OpenAI CLIP text encoders for multiple languages!

Last update: Dec 30, 2022

Related tags

Text Data & NLP Multilingual-CLIP

Overview

Multilingual-CLIP

OpenAI CLIP text encoders for any language

Colab Notebook · Pre-trained Models · Report Bug

Overview

OpenAI recently released the paper Learning Transferable Visual Models From Natural Language Supervision in which they present the CLIP (Contrastive Language–Image Pre-training) model. This model is trained to connect text and images, by matching their corresponding vector representations using a contrastive learning objective. CLIP consists of two separate models, a visual encoder and a text encoder. These were trained on a wooping 400 Million images and corresponding captions. OpenAI has since released a set of their smaller CLIP models, which can be found on the official CLIP Github.

We propose a fine-tuning to replace the original English text encoder with a pre-trained text model in any language. This method makes it possible to adapt the powerful CLIP model to any language in roughly 24 GPU hours.

This repository contains

Pytorch inference code
Tensorflow training code
Pre-trained CLIP-Text encoders for multiple languages
Training data and pre-computed CLIP text encodings for a large porton of the the image captions of GCC + MSCOCO + VizWiz

Requirements

While it is possible that other versions works equally fine, we have worked with the following:

Python = 3.6.9
Transformers = 4.1.1
Model Weights

Usage

Download CLIP Model

$ conda install --yes -c pytorch pytorch=1.7.1 torchvision cudatoolkit=11.0
$ pip install ftfy regex tqdm
$ pip install git+https://github.com/openai/CLIP.git

Replace cudatoolkit=11.0 above with the appropriate CUDA version on your machine or cpuonly when installing on a machine without a GPU. For more information please see the official CLIP repostitory.

Download Linear Weights

# Linear Model Weights
$ bash get-weights.sh

Inference

from src import multilingual_clip

print(multilingual_clip.AVAILABLE_MODELS.keys())

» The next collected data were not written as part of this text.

(** C24: a run serves every stream that has something to send.  If the callback reports a stream as still
    active only after it has sent something, the run ends, and unless the callback asked to stop no stream is
    active and no counter is left: no active stream is passed over, wherever it is in the tree. *)
Theorem run_serves_all {A} (cb : ref_id -> A -> Z * bool * A) root m fuel s a :
  reached root s -> makes_progress cb m -> (m a + num_active s < fuel)%nat ->
  exists bail s' a', h2o_http2_scheduler_run cb fuel s root a = Some (bail, s', a') /\ reached root s' /\
    (bail = 0 -> forall c r, s_ref s' !! c = Some r -> r_self_is_active r = false /\ r_active_cnt r = 0).
Proof.
  intros H Hm Hf. pose proof (reached_ok root s H) as Hs.
  destruct (run_ok root cb m fuel s a Hm Hs Hf) as (bail & s' & a' & Hrun & Hs' & Hidle).
  exists bail, s', a'. split; [assumption|]. split; [eapply reached_run; eassumption|].
  intros Hb c r Hc. eapply idle_at_root; eauto.
Qed.

(** A callback that sends the octets that a connection has left for its streams, one at a time. *)
Definition example_cb (ref : ref_id) (a : list ref_id * nat) : Z * bool * (list ref_id * nat) :=
  match a.2 with
  | O => (0, false, a)
  | S k => (0, true, (ref :: a.1, k))
  end.

Lemma run_serves_all_witness :
  exists bail s' a', h2o_http2_scheduler_run example_cb 14 example_sched 0 ([], 10%nat) = Some (bail, s', a') /\
    (bail = 0 -> forall c r, s_ref s' !! c = Some r -> r_self_is_active r = false /\ r_active_cnt r = 0).
Proof.
  destruct (run_serves_all example_cb 0 (fun a => a.2) 14 example_sched ([], 10%nat) example_reached) as (b & s' & a' & H & _ & H').
  - intros ref [l [|k]] bail still a'; cbn; intros [= <- <- <-]; cbn; split; intros; try discriminate; lia.
  - apply Nat.ltb_lt. vm_compute. reflexivity.
  - exists b, s', a'. split; [exact H|exact H'].
Defined.

(** One step of a run serves one stream: if any stream is active, the callback is called once, for a
    stream that is active, and that stream stays active exactly if the callback says so. *)
Theorem proceed_serves_one {A} (cb : ref_id -> A -> Z * bool * A) root s c r a :
  reached root s -> s_ref s !! c = Some r -> r_self_is_active r = true ->
  exists ref bail still s' a', proceed cb s root a = Some (bail, s', a') /\ cb ref a = (bail, still, a') /\
    selfs s !! ref = Some true /\ selfs s' = alter (fun _ => still) ref (selfs s).
Proof.
  intros H Hc Hself. pose proof (reached_ok root s H) as Hs.
  destruct (proceed_loop_ok root cb (size (s_node s)) s root 0 a Hs) as (ref & bail & still & s' & a' & H1 & H2 & H3 & _ & H5);
    [constructor|now apply root_node|lia| |].
  - intros E. destruct (idle_at_root root s c r Hs E Hc). congruence.
  - exists ref, bail, still, s', a'. auto.
Qed.

Lemma proceed_serves_one_witness :
  exists ref bail still s' a', proceed example_cb example_sched 0 ([], 5%nat) = Some (bail, s', a') /\
    example_cb ref ([], 5%nat) = (bail, still, a') /\ selfs example_sched !! ref = Some true /\
    selfs s' = alter (fun _ => still) ref (selfs example_sched).
Proof.
  destruct (s_ref example_sched !! 5%nat) as [r|] eqn:E; [|vm_compute in E; discriminate].
  apply (proceed_serves_one example_cb 0 example_sched 5 r ([], 5%nat) example_reached E).
  vm_compute in E. injection E as <-. reflexivity.
Defined.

model = multilingual_clip.load_model('M-BERT-Distil-40')

embeddings = model(['Älgen är skogens konung!', 'Wie leben Eisbären in der Antarktis?', 'Вы знали, что все белые медведи левши?'])
print(embeddings.shape)
# Yields: torch.Size([3, 640])

For a more elaborate example, comparing the textual embeddings to the CLIP image embeddings see this colab notebook.

Pre-trained Models

Every text encoder is a Huggingface available transformer, with an additional linear layer on top. Neither of the models have been extensively tested, but for more information and qualitative test results for a specific model, click the Model Name to see its model card.

*** Make sure to update to the most recent version of the repostitory when downloading a new model, and re-run the shell script to download the Linear Weights. ***

M-BERT-Base-ViT-B

Name	Model Base	Vision Model	Pre-trained Languages	Target Languages	#Parameters
Multilingual
M-BERT Distil 40	M-BERT Distil	RN50x4	101 Languages	40 Languages	66 M
M-BERT Base 69	M-BERT Base	RN50x4	101 Languages	68 Languages	110 M
M-BERT Base ViT-B	M-BERT Base	ViT-B/32	101 Languages	68 Languages	110 M
Monolingual
Swe-CLIP 500k	KB-BERT	RN50x4	Swedish	Swedish	110 M
Swe-CLIP 2M	KB-BERT	RN50x4	Swedish	Swedish	110 M

Training a new model

This folder contains the code used for training the above models. If you wsh to train your own model you must do the following things:

Prepare a set of translated sentence pairs from English -> Your Language(s)
Compute regular CLIP-Text embeddings for the English sentences.
Edit Training.py to load your data.
Train a new CLIP-Text encoder via Teacher Learning

Pre-computed CLIP Embeddings & Translaton Data

This Google Drive folder contains both pre-computed CLIP-Text Embeddings for a large porton of the the image captions of GCC + MSCOCO + VizWiz.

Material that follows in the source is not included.